Farb suspects the answer might be simpler than that. Drugs that target genes regulating DMN connectivity or surgery that modifies key points of DMN activity, for example, could resolve schizophrenic symptoms. He acknowledges, though, that there may be other factors at play. Schizophrenia—like PTSD or chronic pain—may have a cumulative effect on the brain that’s hard to anticipate. “While we may be able to correct the original deficit, we may still be left with others because they are a consequence of all of those years spent living with the disorder,” he says. “It’s really complicated to get a cure.”
As a former patient, Sara believes that the process needs to be individualized. Doctors should ask patients questions about their experiences and how they want to go about getting better.
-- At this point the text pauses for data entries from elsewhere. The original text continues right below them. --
Lemma candidate_leb_trans a b c :
  candidate_leb a b = true → candidate_leb b c = true → candidate_leb a c = true.
Proof.
  rewrite !candidate_leb_spec. pose proof (str_leb_trans (c_name a) (c_name b) (c_name c)).
  destruct (c_default a), (c_default b), (c_default c); naive_solver lia.
Qed.

(** The candidates of a machine. *)
Definition candidates_of (interfaces : list Interface) (routes : option string) : list Candidate :=
  omap (candidate_of (default_route_ifaces routes)) interfaces.

Lemma candidate_bindable d i c : candidate_of d i = Some c → is_bindable_v4 (c_ip c) = true.
Proof. unfold candidate_of. repeat case_match; try done. by intros [= <-]. Qed.

Lemma bindable_not_wildcard o : is_bindable_v4 o = true → is_wildcard (V4 o) = false.
Proof. unfold is_bindable_v4. cbn. rewrite !andb_true_iff, !negb_true_iff. tauto. Qed.

(** The default address to bind is one of the machine's own bindable addresses, never the
    wildcard, and no other is better: none ranks higher, so a point-to-point /32 is taken only
    when nothing else is left and a tighter private subnet beats a wider one, and among equal
    ranks one that carries the default route is preferred.  It fails exactly when the machine has
    no bindable IPv4 address. *)
Theorem default_bind_ip_best interfaces routes :
  match default_bind_ip (Some interfaces) routes with
  | Ok ip => is_wildcard ip = false ∧ ∃ c, c ∈ candidates_of interfaces routes ∧ ip = V4 (c_ip c) ∧
      is_bindable_v4 (c_ip c) = true ∧
      ∀ c', c' ∈ candidates_of interfaces routes →
        c_rank c' ≤ c_rank c ∧ (c_rank c' = c_rank c → c_default c' = true → c_default c = true)
  | Err e => e = NoLocalNetwork ∧ ∀ i ip p m, i ∈ interfaces → if_addr i = IfV4 ip p m → is_bindable_v4 ip = false
  end.
Proof.
  unfold default_bind_ip. fold (candidates_of interfaces routes).
  pose proof (sort_by_perm candidate_leb (candidates_of interfaces routes)) as Hperm.
  pose proof (sort_by_strongly_sorted _ candidate_leb_total candidate_leb_trans
                (candidates_of interfaces routes)) as Hs.
  destruct (sort_by candidate_leb (candidates_of interfaces routes)) as [|c l].
  - split; [done|]. intros i ip p m Hi Ha. apply Permutation_nil in Hperm.
    destruct (is_bindable_v4 ip) eqn:Hb; [|done]. exfalso.
    assert (Hnil : candidate_of (default_route_ifaces routes) i = None).
    { destruct (candidate_of _ i) as [c|] eqn:Hc; [|done]. exfalso.
      apply (not_elem_of_nil c). rewrite <- Hperm. apply list_elem_of_omap. by exists i. }
    unfold candidate_of in Hnil. by rewrite Ha, Hb in Hnil.
  - assert (Hc : c ∈ candidates_of interfaces routes) by (rewrite <- Hperm; by left).
    assert (Hb : is_bindable_v4 (c_ip c) = true).
    { apply list_elem_of_omap in Hc as (i & _ & Hi). by eapply candidate_bindable. }
    split; [by apply bindable_not_wildcard|]. exists c. split_and!; [done|done|done|].
    intros c' Hc'. rewrite <- Hperm in Hc'. apply elem_of_cons in Hc' as [->|Hc']; [done|].
    apply StronglySorted_inv in Hs as [_ Hall]. rewrite list.Forall_forall in Hall.
    specialize (Hall c' Hc'). rewrite candidate_leb_spec in Hall. naive_solver (lia || congruence).
Qed.
(* ===== verification/PeerPages.v ===== *)
(** * [arterm-peer]: the handshake lines and the paged session list (src/hello.rs)

    A wire line is a value of [PeerHello] or [PeerWelcome]; its JSON text is outside the model, so
    where the code measures an encoded line the length is a parameter.  Sizes that are [usize] on
    the wire are [N]; offsets are added with saturation, as the code does. *)

From S2P Require Export RustStr.

Definition PEER_PROTOCOL_VERSION : N := 1.
Definition MAX_HELLO_BYTES : N := 4096.
Definition MAX_SESSION_LIST_BYTES : N := 4194304.
Definition SESSION_PAGE_LIMIT : N := 64.
Definition MAX_SESSION_LIST_PAGES : nat := 64.
Definition MAX_PREVIEW_CHARS : nat := 200.

Definition USIZE_MAX : N := 18446744073709551615.
Definition saturating_add (a b : N) : N := N.min (a + b) USIZE_MAX.

Record RemoteSessionSummary := {
  rs_id : string;
  rs_short_name : string;
  rs_icon : string;
  rs_title : string;
  rs_prompt : string;
  rs_message_count : N;
  rs_user_message_count : N;
  rs_assistant_message_count : N;
  rs_created_at_ms : Z;
  rs_last_message_at_ms : Z;
  rs_working_dir : option string;
  rs_model : option string;
  rs_estimated_tokens : N;
  rs_is_active : bool;
}.

#[export] Instance RemoteSessionSummary_eq_dec : EqDecision RemoteSessionSummary.
Proof. solve_decision. Defined.

(** The first [n] characters of a string. *)
Fixpoint chars_take (n : nat) (s : string) : string :=
  match s with
  | EmptyString => EmptyString
  | String c s' =>
      if is_continuation c then String c (chars_take n s')
      else match n with 0 => EmptyString | S n' => String c (chars_take n' s') end
  end.

(** U+2026. *)
Definition ellipsis : string := String "226" (String "128" (str1 "166")).

(** [trim_preview] *)
Definition trim_preview (text : string) : string :=
  if char_count text <=? MAX_PREVIEW_CHARS then text
  else chars_take MAX_PREVIEW_CHARS text +:+ ellipsis.

(** [RemoteSessionSummary::trimmed_for_wire] *)
Definition trimmed_for_wire (s : RemoteSessionSummary) : RemoteSessionSummary :=
  {| rs_id := rs_id s; rs_short_name := rs_short_name s; rs_icon := rs_icon s;
     rs_title := trim_preview (rs_title s); rs_prompt := trim_preview (rs_prompt s);
     rs_message_count := rs_message_count s; rs_user_message_count := rs_user_message_count s;
     rs_assistant_message_count := rs_assistant_message_count s;
     rs_created_at_ms := rs_created_at_ms s; rs_last_message_at_ms := rs_last_message_at_ms s;
     rs_working_dir := rs_working_dir s; rs_model := rs_model s;
     rs_estimated_tokens := rs_estimated_tokens s; rs_is_active := rs_is_active s |}.

Record RemoteServerSummary := {
  sv_name : string;
  sv_icon : string;
  sv_version : string;
  sv_sessions : list string;
  sv_details : list RemoteSessionSummary;
}.

#[export] Instance RemoteServerSummary_eq_dec : EqDecision RemoteServerSummary.
Proof. solve_decision. Defined.

(** The [Default] of a row, with its id: what [display_sessions] makes of a bare id. *)
Definition row_of_id (id : string) : RemoteSessionSummary :=
  {| rs_id := id; rs_short_name := id; rs_icon := ""; rs_title := ""; rs_prompt := "";
     rs_message_count := 0; rs_user_message_count := 0; rs_assistant_message_count := 0;
     rs_created_at_ms := 0; rs_last_message_at_ms := 0; rs_working_dir := None; rs_model := None;
     rs_estimated_tokens := 0; rs_is_active := false |}.

(** [RemoteServerSummary::display_sessions] *)
Definition display_sessions (s : RemoteServerSummary) : list RemoteSessionSummary :=
  if negb (is_nil (sv_details s)) then sv_details s else row_of_id <$> sv_sessions s.

(** [RemoteServerSummary::session_count] *)
Definition session_count (s : RemoteServerSummary) : N :=
  N.max (N.of_nat (length (sv_details s))) (N.of_nat (length (sv_sessions s))).

(** [slice_of] *)
Definition slice_of {A} (items : list A) (start end_ : N) : list A :=
  let len := N.of_nat (length items) in
  let start := N.min start len in
  let end_ := N.max (N.min end_ len) start in
  take (N.to_nat (end_ - start)) (drop (N.to_nat start) items).

(** [RemoteServerSummary::slice] *)
Definition server_slice (s : RemoteServerSummary) (start end_ : N) : RemoteServerSummary :=
  {| sv_name := sv_name s; sv_icon := sv_icon s; sv_version := sv_version s;
     sv_sessions := slice_of (sv_sessions s) start end_;
     sv_details := slice_of (sv_details s) start end_ |}.

(** [total_sessions] *)
Fixpoint total_sessions (servers : list RemoteServerSummary) : N :=
  match servers with [] => 0 | s :: servers => session_count s + total_sessions servers end.

(** The loop of [page_of_servers]; [counted] is its counter. *)
Fixpoint page_loop (offset end_ counted : N) (servers : list RemoteServerSummary) :
    list RemoteServerSummary * N :=
  match servers with
  | [] => ([], counted)
  | server :: servers =>
      let count := session_count server in
      let start := counted in
      let counted := (counted + count)%N in
      let '(rest, total) := page_loop offset end_ counted servers in
      if (count =? 0)%N then (if (offset =? 0)%N then server :: rest else rest, total)
      else
        let from := N.max offset start in
        let to := N.min end_ counted in
        (if (from <? to)%N then server_slice server (from - start) (to - start) :: rest else rest, total)
  end.

(** [page_of_servers] *)
Definition page_of_servers (servers : list RemoteServerSummary) (offset limit : N) :
    list RemoteServerSummary * bool :=
  let end_ := saturating_add offset limit in
  let '(page, counted) := page_loop offset end_ 0 servers in
  (page, (end_ <? counted)%N).

(** Appending to the copy of a server already collected. *)
Definition extend_server (seen server : RemoteServerSummary) : RemoteServerSummary :=
  {| sv_name := sv_name seen; sv_icon := sv_icon seen; sv_version := sv_version seen;
     sv_sessions := (sv_sessions seen ++ sv_sessions server)%list;
     sv_details := (sv_details seen ++ sv_details server)%list |}.

(** One round of [merge_session_pages]: the first server with the name, or the end. *)
Fixpoint merge_one (collected : list RemoteServerSummary) (server : RemoteServerSummary) :
    list RemoteServerSummary :=
  match collected with
  | [] => [server]
  | seen :: rest =>
      if String.eqb (sv_name seen) (sv_name server) then extend_server seen server :: rest
      else seen :: merge_one rest server
  end.

(** [merge_session_pages] *)
Definition merge_session_pages (collected page : list RemoteServerSummary) : list RemoteServerSummary :=
  fold_left merge_one page collected.

Record SessionPage := { page_offset : N; page_limit : N }.

(** [SessionPage::at] *)
Definition page_at (offset : N) : SessionPage :=
  {| page_offset := offset; page_limit := SESSION_PAGE_LIMIT |}.

(** [SessionPage::effective_limit] *)
Definition effective_limit (p : SessionPage) : N :=
  if (page_limit p =? 0)%N then SESSION_PAGE_LIMIT else N.min (page_limit p) SESSION_PAGE_LIMIT.

Inductive PeerHello :=
  | HSession (version : N) (name : string) (listen_port : option N)
  | HPair (version : N) (name secret : string) (listen_port : option N)
  | HList (version : N) (name : string) (page : option SessionPage).

Definition hello_version (h : PeerHello) : N :=
  match h with HSession v _ _ | HPair v _ _ _ | HList v _ _ => v end.

Definition hello_name (h : PeerHello) : string :=
  match h with HSession _ n _ | HPair _ n _ _ | HList _ n _ => n end.

Definition hello_listen_port (h : PeerHello) : option N :=
  match h with HSession _ _ p | HPair _ _ _ p => p | HList _ _ _ => None end.

(** The reasons of a refusal are told apart, their texts are not kept. *)
Inductive RefusalReason := VersionMismatch (theirs : N) | NotPaired | InviteNotValid | NoLongerPaired.

Inductive PeerWelcome :=
  | Ready (version : N) (name : string)
  | Paired (version : N) (name : string)
  | Sessions (version : N) (name : string) (servers : list RemoteServerSummary) (more : bool)
             (total : option N)
  | WRefused (reason : RefusalReason).

(** [PeerWelcome::peer_name] *)
Definition welcome_name (w : PeerWelcome) : option string :=
  match w with Ready _ n | Paired _ n | Sessions _ n _ _ _ => Some n | WRefused _ => None end.

(** ** The answer to a device that reads one short line *)

Section budget.
(** The length [serde_json] gives a line; [None] when it cannot be encoded. *)
Context (encoded_len : PeerWelcome → option N).
Context (version : N) (name : string) (servers : list RemoteServerSummary) (budget : N).

(** The closure [build] of [sessions_within_budget]. *)
Definition budget_build (limit : N) : PeerWelcome :=
  Sessions version name (page_of_servers servers 0 limit).1 false (Some (total_sessions servers)).

(** The closure [fits]. *)
Definition budget_fits (welcome : PeerWelcome) : bool :=
  match encoded_len welcome with Some n => (n <? budget)%N | None => false end.

(** The bisection; [None] when the fuel runs out. *)
Fixpoint budget_search (fuel : nat) (largest low high : N) : option N :=
  match fuel with
  | 0 => None
  | S fuel =>
      if (low <=? high)%N then
        let mid := (low + (high - low) / 2)%N in
        if budget_fits (budget_build mid) then budget_search fuel mid (mid + 1) high
        else if (mid =? 0)%N then Some largest
        else budget_search fuel largest low (mid - 1)
      else Some largest
  end.

(** Each round shrinks the interval, so its length bounds the rounds. *)
Definition budget_fuel : nat := N.to_nat (total_sessions servers) + 2.

(** [sessions_within_budget] *)
Definition sessions_within_budget : option PeerWelcome :=
  let?? largest := budget_search budget_fuel 0 0 (total_sessions servers) in
  Some (budget_build largest).
End budget.

(** ** Lines *)

Inductive LineError := Transport | Protocol.

(** The loop of [read_line_with_limit] on the bytes that arrive before the stream ends: the line
    and what is left unread. *)
Fixpoint read_bytes (max_bytes : N) (line input : string) : result string LineError * string :=
  match input with
  | EmptyString => (Err Transport, EmptyString)
  | String c input' =>
      if Ascii.eqb c newline then (Ok line, input')
      else if (max_bytes <=? N.of_nat (String.length line))%N then (Err Protocol, input')
      else read_bytes max_bytes (line +:+ str1 c) input'
  end.

Definition read_line_with_limit {T} (decode : string → option T) (max_bytes : N) (input : string) :
    result T LineError * string :=
  match read_bytes max_bytes "" input with
  | (Err e, rest) => (Err e, rest)
  | (Ok line, rest) =>
      match decode line with Some x => (Ok x, rest) | None => (Err Protocol, rest) end
  end.

Definition read_line {T} (decode : string → option T) (input : string) : result T LineError * string :=
  read_line_with_limit decode MAX_HELLO_BYTES input.

(** What [write_line] puts on the stream; [None] when the value cannot be encoded. *)
Definition write_line {T} (encode : T → option string) (value : T) : option string :=
  let?? encoded := encode value in Some (encoded +:+ nl).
Woods agrees. “The more we treat schizophrenia as a mysterious entity that we’re going to pin down in a piece of DNA,” she says, “the more we’ll miss the complicated, multifaceted aspects of existence that go into making someone have an experience of psychosis.”
“And if people don’t feel as though they’re able to tell stories about their experiences, then it’s hard to see that a cure would be particularly welcome, rich, or meaningful.”